Records from a collection
◆ ◆ ◆ ◆ ◆ ◆ ◆

(** * Whisper2 Android client: key derivation, authenticated encryption,
      canonical signing and the WebSocket reconnect machine

    The repository is a pair of Python generators whose payload is the Kotlin
    source of the Android client.  This development embeds the Kotlin code of
    [generate_all.py] (crypto layer, phase 2; network layer, phase 3;
    keystore and secure storage, phase 4; the authentication service,
    phase 5) and the constants and extension functions of its phase 1.

    Conventions of the embedding.
    - A [ByteArray] is a [list Byte.byte]; a Kotlin [Int] or [Long] is a [Z] with
      the wrap-around of the 32- or 64-bit operation written out.
    - A Kotlin [String] is a [string]: the sequence of its 8-bit characters,
      which for the ASCII text the protocol uses is also its UTF-8 encoding.
      The text functions of the Kotlin library ([trim], [lowercase], the
      regular expression [\s+], [split]) are modelled on the ASCII range;
      Unicode normalisation ([java.text.Normalizer]) is a parameter.
    - A function that can throw returns a [Result]; the exceptions are the
      constructors of [exn].
    - The primitives of the Java Cryptography Architecture and of
      Lazysodium are the methods of the classes [JCA] and [LazySodium];
      what the proofs assume of them is stated in [JCASpec] and
      [LazySodiumSpec]; the Keystore cipher and the Base64 decoder of
      Android are the methods of [AndroidPlatform].  A
      native method that fills an output buffer is a
      function from the buffer passed in to the success flag and the
      buffer's new contents. *)

From Stdlib Require Import ZArith List String Ascii Bool Lia.
From Stdlib Require Import DecimalString DecimalZ.
From Stdlib.Strings Require Byte.
Import ListNotations.

Open Scope Z_scope.

(* ------------------------------------------------------------------ *)
(** ** Exceptions and the error monad *)

Inductive exn : Type :=
| InvalidMnemonicException
| EncryptionException (message : string)
| DecryptionException (message : string)
| NegativeArraySizeException
| IndexOutOfBoundsException
| IllegalArgumentException.

Inductive Result (A : Type) : Type :=
| Ok (a : A)
| Throw (e : exn).

Arguments Ok {A} a.
Arguments Throw {A} e.

Definition bind {A B : Type} (r : Result A) (k : A -> Result B) : Result B :=
  match r with
  | Ok a => k a
  | Throw e => Throw e
  end.

Definition fmap {A B : Type} (f : A -> B) (r : Result A) : Result B :=
  bind r (fun a => Ok (f a)).

Declare Scope result_scope.
Delimit Scope result_scope with result.
Notation "x <- c1 ;; c2" := (bind c1 (fun x => c2))
  (at level 61, c1 at next level, right associativity) : result_scope.
Notation "' pat <- c1 ;; c2" := (bind c1 (fun x => match x with pat => c2 end))
  (at level 61, pat pattern, c1 at next level, right associativity) : result_scope.
Open Scope result_scope.

(* ------------------------------------------------------------------ *)
(** ** Machine integers and byte arrays *)

Definition bytes := list Byte.byte.

Definition wrap (w : Z) (z : Z) : Z :=
  (z + 2 ^ (w - 1)) mod 2 ^ w - 2 ^ (w - 1).

(** [Int] and [Long] results. *)
Definition int32 (z : Z) : Z := wrap 32 z.
Definition int64 (z : Z) : Z := wrap 64 z.

Module Int.
Definition MAX_VALUE : Z := 2147483647.
Definition MIN_VALUE : Z := - 2147483648.
End Int.

(** [a shl n] on [Int]: only the five low bits of the count are used. *)
Definition shl (a n : Z) : Z := int32 (Z.shiftl a (n mod 32)).

(** [Int.toByte()]: the low eight bits. *)
Definition toByte (i : Z) : Byte.byte :=
  match Byte.of_N (Z.to_N (i mod 256)) with
  | Some b => b
  | None => Byte.x00
  end.

(** [Byte.toInt()]: sign extension. *)
Definition toInt (b : Byte.byte) : Z :=
  let u := Z.of_N (Byte.to_N b) in
  if u <? 128 then u else u - 256.

(** [b.toInt() and 0xFF]. *)
Definition unsigned (b : Byte.byte) : Z := Z.land (toInt b) 255.

Definition size {A : Type} (l : list A) : Z := Z.of_nat (List.length l).

Definition zeros (n : Z) : bytes := repeat Byte.x00 (Z.to_nat n).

◆ ◆ ◆ ◆ ◆ ◆ ◆

• _ACTION ITEM_: Give back the data exactly, with no line dropped.

• _EXERCISE RESULT_:
(** * Whisper2 Android client: key derivation, authenticated encryption,
      canonical signing and the WebSocket reconnect machine

    The repository is a pair of Python generators whose payload is the Kotlin
    source of the Android client.  This development embeds the Kotlin code of
    [generate_all.py] (crypto layer, phase 2; network layer, phase 3;
    keystore and secure storage, phase 4; the authentication service,
    phase 5) and the constants and extension functions of its phase 1.

    Conventions of the embedding.
    - A [ByteArray] is a [list Byte.byte]; a Kotlin [Int] or [Long] is a [Z] with
      the wrap-around of the 32- or 64-bit operation written out.
    - A Kotlin [String] is a [string]: the sequence of its 8-bit characters,
      which for the ASCII text the protocol uses is also its UTF-8 encoding.
      The text functions of the Kotlin library ([trim], [lowercase], the
      regular expression [\s+], [split]) are modelled on the ASCII range;
      Unicode normalisation ([java.text.Normalizer]) is a parameter.
    - A function that can throw returns a [Result]; the exceptions are the
      constructors of [exn].
    - The primitives of the Java Cryptography Architecture and of
      Lazysodium are the methods of the classes [JCA] and [LazySodium];
      what the proofs assume of them is stated in [JCASpec] and
      [LazySodiumSpec]; the Keystore cipher and the Base64 decoder of
      Android are the methods of [AndroidPlatform].  A
      native method that fills an output buffer is a
      function from the buffer passed in to the success flag and the
      buffer's new contents. *)

From Stdlib Require Import ZArith List String Ascii Bool Lia.
From Stdlib Require Import DecimalString DecimalZ.
From Stdlib.Strings Require Byte.
Import ListNotations.

Open Scope Z_scope.

(* ------------------------------------------------------------------ *)
(** ** Exceptions and the error monad *)

Inductive exn : Type :=
| InvalidMnemonicException
| EncryptionException (message : string)
| DecryptionException (message : string)
| NegativeArraySizeException
| IndexOutOfBoundsException
| IllegalArgumentException.

Inductive Result (A : Type) : Type :=
| Ok (a : A)
| Throw (e : exn).

Arguments Ok {A} a.
Arguments Throw {A} e.

Definition bind {A B : Type} (r : Result A) (k : A -> Result B) : Result B :=
  match r with
  | Ok a => k a
  | Throw e => Throw e
  end.

Definition fmap {A B : Type} (f : A -> B) (r : Result A) : Result B :=
  bind r (fun a => Ok (f a)).

Declare Scope result_scope.
Delimit Scope result_scope with result.
Notation "x <- c1 ;; c2" := (bind c1 (fun x => c2))
  (at level 61, c1 at next level, right associativity) : result_scope.
Notation "' pat <- c1 ;; c2" := (bind c1 (fun x => match x with pat => c2 end))
  (at level 61, pat pattern, c1 at next level, right associativity) : result_scope.
Open Scope result_scope.

(* ------------------------------------------------------------------ *)
(** ** Machine integers and byte arrays *)

Definition bytes := list Byte.byte.

Definition wrap (w : Z) (z : Z) : Z :=
  (z + 2 ^ (w - 1)) mod 2 ^ w - 2 ^ (w - 1).

(** [Int] and [Long] results. *)
Definition int32 (z : Z) : Z := wrap 32 z.
Definition int64 (z : Z) : Z := wrap 64 z.

Module Int.
Definition MAX_VALUE : Z := 2147483647.
Definition MIN_VALUE : Z := - 2147483648.
End Int.

(** [a shl n] on [Int]: only the five low bits of the count are used. *)
Definition shl (a n : Z) : Z := int32 (Z.shiftl a (n mod 32)).

(** [Int.toByte()]: the low eight bits. *)
Definition toByte (i : Z) : Byte.byte :=
  match Byte.of_N (Z.to_N (i mod 256)) with
  | Some b => b
  | None => Byte.x00
  end.

(** [Byte.toInt()]: sign extension. *)
Definition toInt (b : Byte.byte) : Z :=
  let u := Z.of_N (Byte.to_N b) in
  if u <? 128 then u else u - 256.

(** [b.toInt() and 0xFF]. *)
Definition unsigned (b : Byte.byte) : Z := Z.land (toInt b) 255.

Definition size {A : Type} (l : list A) : Z := Z.of_nat (List.length l).

Definition zeros (n : Z) : bytes := repeat Byte.x00 (Z.to_nat n).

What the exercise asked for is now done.